[[ Provided material, beginning ]]
Lemma one_call_reports c says f :
  one_call c says f ->
  reports (fun argc argv => if Nat.eqb argc 1 then missing_operand
                            else do l <- operands argv in ueach f l ;~ UDone 0) c says.
Proof.
  intros Hf name [|x l]; cbn [length Nat.eqb operands ubind].
  - apply wp_bind, wp_print. intros es Hes. cbn [wp app]. rewrite (prints_calls _ _ Hes), (prints_stdout _ _ Hes). done.
  - apply wp_bind. eapply wp_mono; [by apply wp_one_call|]. cbn [wp]. intros tr _ (rs & H). by split; [|exists rs].
Qed.

(** A message behind a call. *)
Lemma wp_said (c : ucall) tr0 tr r pre pieces (says : Z -> list u8) :
  (match c with UWrite _ _ => False | _ => True end) ->
  calls tr = calls tr0 -> stdout tr = stdout tr0 ++ pre -> says (result r) = pre ++ concat pieces ->
  wp ok (print pieces) (tr ++ [(c, r)]) (fun tr' _ => exists r',
    calls tr' = calls tr0 ++ [(c, r')] /\ stdout tr' = stdout tr0 ++ says r').
Proof.
  intros Hc Hcs Hs Hsay. apply wp_print. intros es Hes. exists (result r).
  rewrite !calls_app, !stdout_app, (prints_calls _ _ Hes), (prints_stdout _ _ Hes), Hcs, Hs, Hsay.
  rewrite app_nil_r, <- !app_assoc. by destruct c.
Qed.

(** The cases of the result of the call. *)
Ltac said E tr pre :=
  rewrite E;
  match goal with
  | |- wp _ (UDone tt) (_ ++ [(?c, ?r)]) _ => apply (wp_said c _ tr r pre []); [done| | |rewrite E]
  | |- wp _ (print ?ps) (_ ++ [(?c, ?r)]) _ => apply (wp_said c _ tr r pre ps); [done| | |rewrite E]
  end.

Lemma mkdir_turn : one_call (fun x => UMkdir (c_string x)) mkdir_says Mkdir.target_turn.
Proof.
  intros x tr. apply wp_bind, wp_call_z. intros r Hr. pose proof (kernel_result _ _ _ Hr) as H. cbn in H.
  destruct H as [E|[E|E]]; said E tr (@nil u8); rewrite ?app_nil_r; done.
Qed.

Lemma unlink_turn_start x tr (f : uprog ()) says :
  (forall tr1, calls tr1 = calls tr -> stdout tr1 = stdout tr ++ x ++ NL -> wp ok f tr1 says) ->
  wp ok (print [x; NL] ;~ f) tr says.
Proof.
  intros H. apply wp_bind, wp_print. intros es Hes. apply H.
  - by rewrite calls_app, (prints_calls _ _ Hes), app_nil_r.
  - by rewrite stdout_app, (prints_stdout _ _ Hes).
Qed.

Lemma rm_turn : one_call (fun x => UUnlink (c_string x) 0) rm_says Rm.filename_turn.
Proof.
  intros x tr. apply unlink_turn_start. intros tr1 Hc Hs. apply wp_bind, wp_call_z. intros r Hr.
  pose proof (kernel_result _ _ _ Hr) as H. cbn in H.
  destruct H as [E|[E|[E|[_ [=]]]]]; said E tr1 (x ++ NL); try done.
  all: unfold rm_says; cbn [concat]; by rewrite <- !app_assoc, ?app_nil_r.
Qed.

Lemma rmdir_turn : one_call (fun x => UUnlink (c_string x) AT_REMOVEDIR) rmdir_says Rmdir.filename_turn.
Proof.
  intros x tr. apply unlink_turn_start. intros tr1 Hc Hs. apply wp_bind, wp_call_z. intros r Hr.
  pose proof (kernel_result _ _ _ Hr) as H. cbn in H.
  destruct H as [E|[E|[E|[E _]]]]; said E tr1 (x ++ NL); try done.
  all: unfold rmdir_says; cbn [concat]; by rewrite <- !app_assoc, ?app_nil_r.
Qed.
End programs.

(** C37: [mkdir], [rm] and [rmdir] on every kernel whose [mkdir] returns 0, -1
    or -2 and whose [unlink] returns 0, -1, -2, or, only when asked to remove a
    directory, -3, as [sys_mkdir] and [sys_unlink] do.  Whichever of these
    results the calls have, the programs do not panic: each makes one call for
    every operand, in order and whatever the others returned, prints the
    message that belongs to the result, and ends with 0; without an operand it
    says so and ends with 1.  (On any other result they panic.) *)
Theorem operands_reported ok :
  Kernel ok ->
  reports ok Mkdir.main (fun x => UMkdir (c_string x)) mkdir_says /\
  reports ok Rm.main (fun x => UUnlink (c_string x) 0) rm_says /\
  reports ok Rmdir.main (fun x => UUnlink (c_string x) AT_REMOVEDIR) rmdir_says.
Proof.
  intros H. split_and!; apply one_call_reports; [by apply mkdir_turn|by apply rm_turn|by apply rmdir_turn].
Qed.

(** ** Programs that read files *)

(** The program has no file open. *)
Definition idle (tr : list event) : Prop := fds tr = ∅ /\ std_open tr.

Lemma idle_snoc tr e : idle tr -> track ∅ e = ∅ -> leaves_std e.1 -> idle (tr ++ [e]).
Proof. intros [Hf Hs] Ht Hl. split; [by rewrite fds_snoc, Hf|by apply std_open_snoc]. Qed.

Lemma idle_prints pieces es tr : prints pieces es -> idle tr -> idle (tr ++ es).
Proof.
  intros Hp [Hf Hs]. split; [|by eapply std_open_prints]. rewrite (fds_prints _ _ _ Hp); [done|]. by rewrite Hf.
Qed.

Lemma wp_print_idle ok pieces tr says :
  idle tr -> concat pieces = says -> wp ok (print pieces) tr (fun tr' _ => idle tr' /\ stdout tr' = stdout tr ++ says).
Proof.
  intros Hi <-. apply wp_print. intros es Hes. split; [by eapply idle_prints|].
  by rewrite stdout_app, (prints_stdout _ _ Hes).
Qed.

(** A loop whose turns print what they say and leave no file open. *)
Lemma wp_says ok f (says : list u8 -> list u8) l :
  (forall x tr, x ∈ l -> idle tr -> wp ok (f x) tr (fun tr' _ => idle tr' /\ stdout tr' = stdout tr ++ says x)) ->
  forall tr, idle tr -> wp ok (ueach f l) tr (fun tr' _ => idle tr' /\ stdout tr' = stdout tr ++ concat (says <$> l)).
Proof.
  intros Hf. induction l as [|x l IH]; intros tr Hi; cbn [ueach]; [by rewrite app_nil_r|].
  apply wp_bind. eapply wp_mono; [by apply Hf; [left|]|]. cbn. intros tr1 _ (Hi1 & Hs1).
  eapply wp_mono; [apply IH; [|done]|]. { intros y tr' Hy. apply Hf. by right. }
  cbn. intros tr2 _ [Hi2 Hs2]. split; [done|]. by rewrite Hs2, Hs1, <- app_assoc.
Qed.

Section readers.
Context (F : list u8 -> option node) (ok : list event -> ucall -> reply -> Prop) `{!FileServer F ok}.

(** The file [target] is open at [fd], and nothing else. *)
Definition one_open (target : list u8) (fd pos : Z) (tr : list event) : Prop :=
  fds tr = {[fd := (c_string target, pos)]} /\ 3 <= fd < 2 ^ 63 /\ std_open tr.

Lemma one_open_prints pieces es tr target fd pos :
  prints pieces es -> one_open target fd pos tr -> one_open target fd pos (tr ++ es).
Proof.
  intros Hp (Hf & Hr & Hs). split; [|split; [done|by eapply std_open_prints]].
  rewrite (fds_prints _ _ _ Hp); [done|]. rewrite Hf. apply lookup_singleton_ne. unfold STDOUT. lia.
Qed.

Lemma wp_print_open pieces tr target fd pos says :
  one_open target fd pos tr -> concat pieces = says ->
  wp ok (print pieces) tr (fun tr' _ => (exists pos', one_open target fd pos' tr') /\ stdout tr' = stdout tr ++ says).
Proof.
  intros Ho <-. apply wp_print. intros es Hes. split; [exists pos; by eapply one_open_prints|].
  by rewrite stdout_app, (prints_stdout _ _ Hes).
Qed.

(** Opening [target], the call [fstat], the work on the file and closing it. *)
Lemma wp_opened target tr (body : Z -> Stat -> uprog ()) (bad : Z -> uprog ()) miss says :
  idle tr -> (F (c_string target) = None -> concat miss = says) ->
  (forall tr1 fd stat n, F (c_string target) = Some n -> one_open target fd 0 tr1 -> stdout tr1 = stdout tr ->
     mode stat = node_mode n -> size stat = Z.of_nat (length (node_bytes n)) ->
     wp ok (body fd stat) tr1 (fun tr' _ => (exists pos, one_open target fd pos tr') /\ stdout tr' = stdout tr ++ says)) ->
  wp ok (do fd <- open target OpenFlags.RDONLY in
         if fd =? -1 then print miss
         else
           do (r, stat) <- fstat (w64 fd) in
           match r with
           | 0 => body fd stat ;~ close (w64 fd) ;~ UDone tt
           | -1 => bad fd
           | _ => UPanic ExplicitPanic
           end) tr (fun tr' _ => idle tr' /\ stdout tr' = stdout tr ++ says).
Proof.
  intros [Hf Hs] Hmiss Hbody. apply wp_bind, wp_call_z. intros r Hr. cbn beta.
  pose proof (server_open _ _ _ Hr) as Hopen. destruct (kernel_open _ _ _ _ Hr) as [Hlt Hfresh].
  destruct (kernel_std _ _ _ _ Hr Hs) as [E|Hge].
  { rewrite E. cbn [Z.eqb Pos.eqb]. apply wp_print. intros es Hes.
    assert (idle (tr ++ [(UOpen (c_string target) OpenFlags.RDONLY, r)])) as Hi.
    { split; [|by apply std_open_snoc]. rewrite fds_snoc, Hf. cbn. by rewrite E. }
    split; [by eapply idle_prints|]. rewrite !stdout_app, (prints_stdout _ _ Hes), Hmiss by (by apply Hopen).
    cbn. by rewrite app_nil_r. }
  set (fd := result r) in *. rewrite (proj2 (Z.eqb_neq fd (-1))) by lia.
  rewrite (w64_id fd) by (unfold is_u64; lia).
  destruct (F (c_string target)) as [n|] eqn:En; [|by rewrite (proj2 Hopen) in Hge].
  set (tr1 := tr ++ _). assert (one_open target fd 0 tr1) as Ho1.
  { split; [|split; [lia|by apply std_open_snoc]].
    unfold tr1. rewrite fds_snoc, Hf. cbn. rewrite (proj2 (Z.leb_le 0 _)) by (subst fd; lia). done. }
  apply wp_bind, wp_bind. cbn [call wp]. intros r2 Hr2. cbn beta.
  assert (fds tr1 !! fd = Some (c_string target, 0)) as Hfd by (rewrite (proj1 Ho1); apply lookup_singleton_eq).
  destruct (server_fstat _ _ _ _ _ _ Hr2 Hfd En) as [Hm Hz]. rewrite (kernel_fstat _ _ _ Hr2) by (by eexists).
  cbn [Z.eqb wp]. apply wp_bind. eapply wp_mono.
  { apply (Hbody _ fd (Stat_of_bytes (written r2)) n); [done| | |done|done].
    - destruct Ho1 as (H1 & H2 & H3). split; [|split; [done|by apply std_open_snoc]]. by rewrite fds_snoc.
    - unfold tr1. rewrite !stdout_app. cbn. by rewrite !app_nil_r. }
  cbn beta. intros tr3 _ [[pos (Hf3 & _ & Hs3)] Hout]. apply wp_bind, wp_call_z. intros r4 _. cbn [wp]. split.
  - split; [|by apply std_open_snoc; [|cbn; lia]]. rewrite fds_snoc, Hf3. cbn. apply delete_singleton_eq.
  - rewrite stdout_app, Hout. cbn. by rewrite app_nil_r.
Qed.

(** Reading the whole file into a buffer of its size. *)
Lemma filled_all bs r : written r = take (Z.to_nat (Z.of_nat (length bs))) (drop (Z.to_nat 0) bs) ->
  filled (Z.to_nat (Z.of_nat (length bs))) r = bs.
Proof.
  rewrite Nat2Z.id, drop_0, take_ge by done. unfold filled. intros ->. by rewrite take_app_length.
Qed.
[[ Provided material, end ]]
→ **What to produce**:
Using the records above, copy word for word the line with "idle tr -> concat", the line with "apply wp_bind. eapply wp_mono; [by apply Hf;", and every line between them.

→ **Result**:
  idle tr -> concat pieces = says -> wp ok (print pieces) tr (fun tr' _ => idle tr' /\ stdout tr' = stdout tr ++ says).
Proof.
  intros Hi <-. apply wp_print. intros es Hes. split; [by eapply idle_prints|].
  by rewrite stdout_app, (prints_stdout _ _ Hes).
Qed.

(** A loop whose turns print what they say and leave no file open. *)
Lemma wp_says ok f (says : list u8 -> list u8) l :
  (forall x tr, x ∈ l -> idle tr -> wp ok (f x) tr (fun tr' _ => idle tr' /\ stdout tr' = stdout tr ++ says x)) ->
  forall tr, idle tr -> wp ok (ueach f l) tr (fun tr' _ => idle tr' /\ stdout tr' = stdout tr ++ concat (says <$> l)).
Proof.
  intros Hf. induction l as [|x l IH]; intros tr Hi; cbn [ueach]; [by rewrite app_nil_r|].
  apply wp_bind. eapply wp_mono; [by apply Hf; [left|]|]. cbn. intros tr1 _ (Hi1 & Hs1).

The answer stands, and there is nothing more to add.